(* ===== verification/FsWrite.v ===== *)
(** * writei and iupdate *)
From S2P Require Import Prelude Params Block Bio BioInv Log Store Str Fs FsAlloc FsTree FsMap FsContent.

(** ** A write to a data block *)
Section leaf_write.
Implicit Types (v : Z → block) (addrs : list Z).

(** Disks that agree on the index blocks have the same tree. *)
Lemma node_agree v v' addrs q :
  valid_pos q →
  (∀ j p i, valid_pos (j, p ++ [i]) → node v addrs (j, p) ≠ 0 →
     v' (node v addrs (j, p)) = v (node v addrs (j, p))) →
  node v' addrs q = node v addrs q.
Proof.
  intros Hq Hag. destruct q as [j p]. induction p as [|i p IH] using rev_ind; [done|].
  pose proof (valid_pos_snoc j p i Hq) as [Hp _]. rewrite !node_snoc, IH by done.
  destruct (Z.eqb_spec (node v addrs (j, p)) 0) as [|Hn]; [done|]. by rewrite (Hag j p i).
Qed.

(** A leaf is not an index block. *)
Lemma leaf_not_index sb v addrs q j p i :
  tree_wf sb v addrs → leaf_pos q → node v addrs q ≠ 0 → valid_pos (j, p ++ [i]) →
  node v addrs (j, p) ≠ node v addrs q.
Proof.
  intros Hw [Hq Hlf] Hn Hv Heq. pose proof (valid_pos_snoc j p i Hv) as [Hp _].
  symmetry in Heq. apply (tr_inj sb v addrs Hw) in Heq as ->; [|done..].
  destruct Hv as (_ & Hle & _). cbn in *. rewrite length_app in Hle. cbn in Hle. lia.
Qed.

Lemma leaf_write {S} `{!BlockStore S, !BlockStoreSpec S} sb (s : S) v v' addrs q d :
  layout sb s → tree_wf sb v addrs → meta_used sb v → leaf_pos q → node v addrs q ≠ 0 →
  (∀ x, v' x = if decide (x = node v addrs q) then d else v x) →
  changes sb (λ r, r = q) (λ _, False) v addrs v' addrs ∧ leaf_block v' addrs q = d
  ∧ node v' addrs q = node v addrs q ∧ (∀ n, 0 <= n < sb_size sb → used sb v' n = used sb v n).
Proof.
  intros Hl Hw Hm Hq Hn Hv'. pose proof Hq as [Hqv _].
  destruct (tr_data sb v addrs Hw q Hqv Hn) as [Hd Hu].
  assert (∀ r, valid_pos r → node v' addrs r = node v addrs r) as Hnode.
  { intros r Hr. apply node_agree; [done|]. intros j p i Hv Hp. rewrite Hv', decide_False; [done|].
    by eapply leaf_not_index. }
  assert (∀ n, 0 <= n < sb_size sb → used sb v' n = used sb v n) as Hused.
  { intros n Hr. unfold used. rewrite Hv', decide_False; [done|]. intros Hc.
    destruct (BBLOCK_eq sb s n Hl Hr) as [_ [_ Hb]]. rewrite Hc in Hb. lia. }
  assert (0 <= datastart sb <= sb_size sb) as Hds.
  { pose proof (ly_bmap sb s Hl). pose proof (ly_data sb s Hl). unfold datastart in *. lia. }
  split_and!; [split|..].
  - split; [apply Hw|..].
    + intros r Hr. rewrite Hnode by done. intros Hr0.
      destruct (tr_data sb v addrs Hw r Hr Hr0) as [? ?]. split; [done|]. by rewrite Hused by lia.
    + intros r t Hr Ht. rewrite !Hnode by done. by apply (tr_inj sb v addrs Hw).
  - intros n Hr. rewrite Hused by lia. by apply Hm.
  - intros r Hr _. by apply Hnode.
  - intros r Hr _. left. by apply Hnode.
  - intros r Hr Hne. unfold leaf_block. rewrite Hnode by apply Hr.
    destruct (Z.eqb_spec (node v addrs r) 0); [done|]. rewrite Hv', decide_False; [done|].
    intros Hc. apply Hne. apply (tr_inj sb v addrs Hw); [apply Hr|done..].
  - intros n Hr. by rewrite Hused.
  - intros n (_ & _ & _ & Hf). rewrite Hv', decide_False; [done|]. intros ->. by apply (Hf q).
  - intros r Hr. by rewrite Hnode.
  - intros n Hr. rewrite Hused by done. by left.
  - unfold leaf_block. rewrite Hnode by done. destruct (Z.eqb_spec (node v addrs q) 0); [done|].
    by rewrite Hv', decide_True.
  - by apply Hnode.
  - done.
Qed.
End leaf_write.

Section write.
Context {S : Type} `{!BlockStore S, !BlockStoreSpec S}.
Implicit Types (f : fsstate S) (s : S).

(** The body of the loop of [writei]. *)
Lemma write_file_block f ip i H k bn q (g : block → block) :
  fs_ok f → file_at f ip i → others f i H → ready (fs_store f) H (12 + k) →
  (size H ≤ 1 + k)%nat → 0 <= bn → bmap_path bn = Some q →
  (4 ≤ nfree (fs_sb f) (disk_of f))%nat → (∀ d, blk_ok d → blk_ok (g d)) →
  returns (addr ← bmap ip bn; bp ← bread (i_dev i) addr; d ← data bp;
           set_data bp (g d);; log_write bp;; brelse bp) f (λ _ f',
    modified f ip i H k 4 (λ r, r = q) (on_path q) f'
    ∧ ∀ i', fs_icache f' !! ip = Some i' →
        leaf_block (disk_of f') (i_addrs i') q = g (leaf_block (disk_of f) (i_addrs i) q)
        ∧ node (disk_of f') (i_addrs i') q ≠ 0).
Proof.
  intros Hok Hf Ho Hr Hsz Hbn Hq Hfree Hg. pose proof Hf as [F1 F2 F3].
  destruct (bmap_path_leaf bn q Hbn Hq) as [_ Hleaf].
  rstep (bmap_spec f ip i H (1 + k) bn q); [done..|lia|done|done|done|].
  intros a f1 (Hgr & Ha & Hnode).
  destruct (modified_file _ _ _ _ _ _ _ _ _ Hok Hf Hgr)
    as (a1 & s1 & Hf1 & Hok1 & Hfile1 & Ho1 & Hr1 & Hext).
  pose proof (fa_slot _ _ _ Hfile1) as Hi1. specialize (Hnode _ Hi1). specialize (Ho1 Ho).
  set (i1 := set_i_addrs a1 i) in *. pose proof (fa_tree _ _ _ Hfile1) as T1.
  assert (node (disk_of f1) (i_addrs i1) q ≠ 0) as Hn1 by (by rewrite Hnode).
  destruct (tr_data _ _ _ T1 q (proj1 Hleaf) Hn1) as [Hd1 _]. rewrite Hnode in Hd1.
  assert (a ∉ H) as HaH.
  { intros Hc. destruct (Ho1 _ Hc) as (_ & _ & _ & Hx). apply (Hx q); [apply Hleaf|done|done]. }
  assert (usable (fs_store f1) a) as Hau by (by apply (ly_data_usable _ _ (fo_layout _ Hok1))).
  rewrite F2. pose proof (fo_blocks _ Hok1 a) as Hoka.
  rstep (update_spec f1 H k a g (λ bp d, put_back bp (g d))); [done..|lia|by apply Hg|done|].
  intros _ f2 (s2 & -> & K2 & V2). fold (disk_of f1 a) in V2.
  destruct (leaf_write (fs_sb f1) (fs_store f1) (disk_of f1) (contents s2) (i_addrs i1) q
    (g (disk_of f1 a)) (fo_layout _ Hok1) T1 (fo_meta _ Hok1) Hleaf Hn1) as (Hch & Hlf & Hnd & Hus).
  { intros x. by rewrite V2, Hnode. }
  assert (modified f1 ip i1 H k 0 (λ r, r = q) (λ _, False) (set_fs_store s2 f1)) as Hm2.
  { exists (i_addrs i1), s2. split_and!; [by rewrite with_addrs_same|done|done|].
    rewrite (nfree_ext _ (contents s2) (disk_of f1)); [lia|done]. }
  split.
  - eapply modified_weaken; [eapply modified_trans; [done|exact F1|exact Hgr|exact Hi1|exact Hm2]|lia|lia| |];
      cbn; tauto.
  - intros i' Hi'. assert (i' = i1) as -> by (cbn in Hi'; congruence).
    change (disk_of (set_fs_store s2 f1)) with (contents s2).
    split; [|by rewrite Hnd]. rewrite Hlf. f_equal.
    pose proof (ex_leaf _ _ _ _ _ _ _ Hext q Hleaf ltac:(tauto)) as Hx.
    rewrite <-Hx. unfold leaf_block. change a1 with (i_addrs i1). rewrite Hnode.
    by destruct (Z.eqb_spec a 0).
Qed.

(** ** The loop of writei *)

(** The file's content after [src] is written at [off]. *)
Definition written (v v' : Z → block) (a a' : list Z) (off len : Z) (src : list Z) : Prop :=
  ∀ x, 0 <= x < MAXFILE * BSIZE → file_byte v' a' x
    = if decide (off <= x < off + len) then byte_at src (Z.to_nat (x - off)) else file_byte v a x.

(** The data blocks that a write of [len] bytes at [off] touches. *)
Definition touched (off len : Z) (q : pos) : Prop :=
  ∃ bn, 0 <= bn ∧ off < (bn + 1) * BSIZE ∧ bn * BSIZE < off + len ∧ bmap_path bn = Some q.

(** The data blocks a write touches and the index blocks above them. *)
Definition above (off len : Z) (r : pos) : Prop := ∃ q, touched off len q ∧ on_path q r.

(** [len] bytes were written at [off], and the blocks written are there. *)
Definition stored f ip i H k n off len src f' : Prop :=
  modified f ip i H k n (touched off len) (above off len) f'
  ∧ ∀ i', fs_icache f' !! ip = Some i' →
      written (disk_of f) (disk_of f') (i_addrs i) (i_addrs i') off len src
      ∧ ∀ bn, 0 < len → 0 <= bn → off < (bn + 1) * BSIZE → bn * BSIZE < off + len →
          mapped (disk_of f') (i_addrs i') bn.

(** One turn of the loop stores one chunk. *)
Lemma store_chunk f ip i H k off m (src : list Z) :
  fs_ok f → file_at f ip i → others f i H → ready (fs_store f) H (12 + k) →
  (size H ≤ 1 + k)%nat → 0 <= off → 0 < m <= BSIZE - off mod BSIZE →
  off + m <= MAXFILE * BSIZE → (4 ≤ nfree (fs_sb f) (disk_of f))%nat →
  bytes_ok src → Z.of_nat (length src) = m →
  returns (addr ← bmap ip (off / BSIZE); bp ← bread (i_dev i) addr; d ← data bp;
           set_data bp (put_bytes d (Z.to_nat (off mod BSIZE)) src);; log_write bp;; brelse bp) f
    (λ _, stored f ip i H k 4 off m src).
Proof.
  intros Hok Hf Ho Hr Hsz Hoff Hm Hmax Hfree Hsrc Hlen.
  assert (0 <= off / BSIZE < MAXFILE ∧ 0 <= off mod BSIZE < BSIZE) as [Hbn Hmod] by (fsconst; divlia).
  destruct (bmap_path_some _ Hbn) as (q & Hq & Hleaf).
  assert (∀ d, blk_ok d → blk_ok (put_bytes d (Z.to_nat (off mod BSIZE)) src)) as Hg.
  { intros d [H1 H2]. split; [by rewrite length_put_bytes|by apply put_bytes_ok]. }
  eapply returns_mono.
  { apply (write_file_block f ip i H k (off / BSIZE) q
      (λ d, put_bytes d (Z.to_nat (off mod BSIZE)) src)); try done; lia. }
  intros _ f' [Hmf Hleafs]. pose proof Hmf as (a1 & s1 & Hf1 & _ & Hch & _).
  assert (∀ bn, 0 <= bn → off < (bn + 1) * BSIZE → bn * BSIZE < off + m → bn = off / BSIZE) as Hone.
  { intros bn. fsconst. divlia. }
  split.
  - assert (touched off m q) as Ht
      by (exists (off / BSIZE); split_and!; [lia|fsconst; divlia|fsconst; divlia|done]).
    eapply modified_weaken; [exact Hmf|lia|lia|by intros r ->|]. intros r Hp. by exists q.
  - intros i' Hi'. destruct (Hleafs i' Hi') as [Hlf Hnz]. split.
    + assert (i' = set_i_addrs a1 i) as ->.
      { rewrite Hf1 in Hi'. cbn in Hi'. rewrite list_lookup_insert_eq in Hi'; [by simplify_eq|].
        eapply lookup_lt_Some, Hf. }
      intros x Hx. unfold file_byte, file_block.
      destruct (bmap_path_some (x / BSIZE)) as (r & Hr' & Hleafr); [fsconst; divlia|]. rewrite Hr'.
      destruct (decide (x / BSIZE = off / BSIZE)) as [Hsame|Hdiff].
      * assert (r = q) as -> by congruence. rewrite Hlf, byte_at_put_bytes.
        2:{ destruct (file_block_ok (disk_of f) (i_addrs i) (off / BSIZE) (fo_blocks _ Hok)) as [Hl _].
            unfold file_block in Hl. rewrite Hq in Hl. rewrite Hl. fsconst. lia. }
        repeat case_decide; try done; try (exfalso; fsconst; divlia). f_equal. fsconst. divlia.
      * rewrite decide_False by (fsconst; divlia).
        assert (r ≠ q) as Hrq.
        { intros ->. apply Hdiff. eapply bmap_path_inj; [| |exact Hr'|exact Hq]; fsconst; divlia. }
        rewrite Hf1. unfold disk_of at 1. cbn [fs_store with_addrs set_fs_icache set_fs_store i_addrs set_i_addrs].
        by rewrite (ex_leaf _ _ _ _ _ _ _ Hch r Hleafr Hrq).
    + intros bn _ H0 H1 H2. rewrite (Hone bn H0 H1 H2). by exists q.
Qed.

Lemma stored_refl f ip i H k off src :
  fs_ok f → file_at f ip i → ready (fs_store f) H k → 0 <= off → stored f ip i H k 0 off 0 src f.
Proof.
  intros Hok Hf Hr Hoff. split.
  - eapply modified_weaken; [by apply (grown_refl f ip i H k (λ _, False))|done|done|by intros ? []|by intros ? []].
  - intros i' Hi'. assert (i' = i) as -> by (destruct Hf; congruence). split.
    + intros x Hx. by rewrite decide_False by lia.
    + intros bn ?. lia.
Qed.

(** A mapped block stays mapped. *)
Lemma mapped_modified f ip i H k n L G f' i' bn :
  0 <= bn → fs_icache f !! ip = Some i → modified f ip i H k n L G f' → fs_icache f' !! ip = Some i' →
  mapped (disk_of f) (i_addrs i) bn → mapped (disk_of f') (i_addrs i') bn.
Proof.
  intros Hbn Hi (a & s & -> & _ & Hch & _) Hi' (q & Hq & Hn). exists q. split; [done|].
  cbn in Hi'. rewrite list_lookup_insert_eq in Hi' by (by eapply lookup_lt_Some). simplify_eq.
  destruct (bmap_path_leaf bn q Hbn Hq) as [_ [Hv _]].
  change (disk_of (with_addrs f ip i a s)) with (contents s). cbn [i_addrs set_i_addrs].
  by rewrite (ex_node _ _ _ _ _ _ _ Hch q Hv Hn).
Qed.

Lemma touched_mono off len off' len' q :
  off' <= off → off + len <= off' + len' → touched off len q → touched off' len' q.
Proof. intros H1 H2 (bn & ?&?&?&?). exists bn. split_and!; try done; lia. Qed.

Lemma stored_trans f ip i H k1 n1 off m src f1 i1 k2 n2 len f2 :
  fs_ok f → file_at f ip i → 0 <= off → 0 <= m → 0 <= len →
  Z.of_nat (length (take (Z.to_nat m) src)) = m →
  stored f ip i H k1 n1 off m (take (Z.to_nat m) src) f1 → fs_icache f1 !! ip = Some i1 →
  stored f1 ip i1 H k2 n2 (off + m) len (drop (Z.to_nat m) src) f2 →
  stored f ip i H k2 (n1 + n2) off (m + len) src f2.
Proof.
  intros Hok Hf Hoff Hm Hlen Hl [A1 A2] Hi1 [B1 B2]. destruct (A2 _ Hi1) as [Aw Am].
  split.
  - eapply modified_weaken; [eapply modified_trans; [done|apply Hf|exact A1|exact Hi1|exact B1]|done|done| |].
    + intros q [Hq|Hq]; eapply touched_mono; try exact Hq; lia.
    + intros r [(q & Hq & Hr)|(q & Hq & Hr)]; exists q; (split; [|done]); eapply touched_mono; try exact Hq; lia.
  - intros i' Hi'. destruct (B2 _ Hi') as [Bw Bm]. split.
    + intros x Hx. rewrite Bw, Aw by done. unfold byte_at. rewrite length_take in Hl.
      repeat case_decide; try lia; try done.
      * rewrite lookup_drop. do 2 f_equal. lia.
      * rewrite lookup_take_lt by lia. done.
    + intros bn Hpos H0 H1 H2.
      destruct (decide (0 < m ∧ bn * BSIZE < off + m)) as [[Hm0 Hlt]|Hge].
      * eapply mapped_modified; [done|exact Hi1|exact B1|done|by apply Am].
      * apply Bm; fsconst; lia.
Qed.

Lemma bytes_ok_take n src : bytes_ok src → bytes_ok (take n src).
Proof. apply Forall_take. Qed.
Lemma bytes_ok_drop n src : bytes_ok src → bytes_ok (drop n src).
Proof. apply Forall_drop. Qed.

(** [N] blocks from the first one cover the write. *)
Lemma writei_loop_spec fuel f ip i H k N off tot n src :
  fs_ok f → file_at f ip i → others f i H → ready (fs_store f) H (12 * N + k) →
  (size H ≤ 1 + k)%nat → 0 <= off → 0 <= tot <= n → (Z.to_nat (n - tot) ≤ fuel)%nat →
  off + (n - tot) <= MAXFILE * BSIZE →
  (tot < n → off + (n - tot) <= (off / BSIZE + Z.of_nat N) * BSIZE) →
  (4 * N ≤ nfree (fs_sb f) (disk_of f))%nat → bytes_ok src → n - tot <= Z.of_nat (length src) →
  returns (writei_loop fuel ip src off tot n) f (λ off' f',
    off' = off + (n - tot) ∧ stored f ip i H k (4 * N) off (n - tot) src f').
Proof.
  intros Hok Hf Ho Hr Hsz. revert f i N off tot src Hok Hf Ho Hr.
  induction fuel as [|fuel IH]; intros f i N off tot src Hok Hf Ho Hr Hoff Htot Hfuel Hmax Hcov Hfree
    Hsrc Hlen; cbn [writei_loop]; destruct (Z.ltb_spec tot n) as [Hlt|Hge]; try lia.
  all: try (apply returns_ret; split; [lia|];
    replace (n - tot) with 0 by lia; destruct (stored_refl f ip i H k off src) as [Hs1 Hs2];
    [done|done|by eapply ready_weaken; [exact Hr|lia]|done|];
    split; [eapply modified_weaken; [exact Hs1|lia|lia|done|done]|done]).
  specialize (Hcov Hlt). pose proof (chunk_bounds off tot n Hoff Hlt) as (Hm0 & Hm1 & Hm2 & Hmod).
  set (m := Z.min (n - tot) (BSIZE - off mod BSIZE)) in *.
  destruct N as [|N]; [fsconst; divlia|].
  eapply returns_bind_eq; [apply geti_eq, Hf|].
  assert (Z.of_nat (length (take (Z.to_nat m) src)) = m) as Hltk by (rewrite length_take; lia).
  pose proof (store_chunk f ip i H (12 * N + k) off m (take (Z.to_nat m) src) Hok Hf Ho) as Hch.
  assert (12 * Datatypes.S N + k = 12 + (12 * N + k))%nat as Hk by lia. rewrite Hk in Hr.
  specialize (Hch Hr ltac:(lia) Hoff ltac:(lia) ltac:(lia) ltac:(lia)
    (bytes_ok_take _ _ Hsrc) Hltk).
  apply returns_eq in Hch as ([] & f1 & Hrun & Hst).
  apply bind_inv in Hrun as (addr & g1 & R1 & Hrun). apply bind_inv in Hrun as (bp & g2 & R2 & Hrun).
  apply bind_inv in Hrun as (d & g3 & R3 & Hrun). apply bind_inv in Hrun as ([] & g4 & R4 & Hrun).
  apply bind_inv in Hrun as ([] & g5 & R5 & R6).
  do 6 (eapply returns_bind_eq; [eassumption|]; cbv zeta).
  pose proof Hst as [Hmf _].
  destruct (modified_file _ _ _ _ _ _ _ _ _ Hok Hf Hmf) as (a1 & s1 & Hf1 & Hok1 & Hfile1 & Ho1 & Hr1 & _).
  rstep (IH f1 (set_i_addrs a1 i) N (off + m) (tot + m) (drop (Z.to_nat m) src));
    [done|done|by apply Ho1|done|lia|lia|lia|lia| | |by apply bytes_ok_drop|rewrite length_drop; lia|].
  { intros Hlt2. fsconst. divlia. }
  { destruct Hmf as (a2 & s2 & -> & _ & _ & Hn). cbn in *. unfold disk_of in *. cbn in *. lia. }
  intros off' f2 [-> Hst2]. split; [lia|].
  replace (n - tot) with (m + (n - (tot + m))) by lia. replace (4 * Datatypes.S N)%nat with (4 + 4 * N)%nat by lia.
  eapply stored_trans; [done|done|lia|lia|lia|done|exact Hst|apply Hfile1|exact Hst2].
Qed.
End write.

════════

Reproduce only the lines above, starting at the line with "tree_wf sb v addrs → leaf_pos" and ending at the line with "symmetry in Heq.", exactly as written.

  tree_wf sb v addrs → leaf_pos q → node v addrs q ≠ 0 → valid_pos (j, p ++ [i]) →
  node v addrs (j, p) ≠ node v addrs q.
Proof.
  intros Hw [Hq Hlf] Hn Hv Heq. pose proof (valid_pos_snoc j p i Hv) as [Hp _].
  symmetry in Heq. apply (tr_inj sb v addrs Hw) in Heq as ->; [|done..].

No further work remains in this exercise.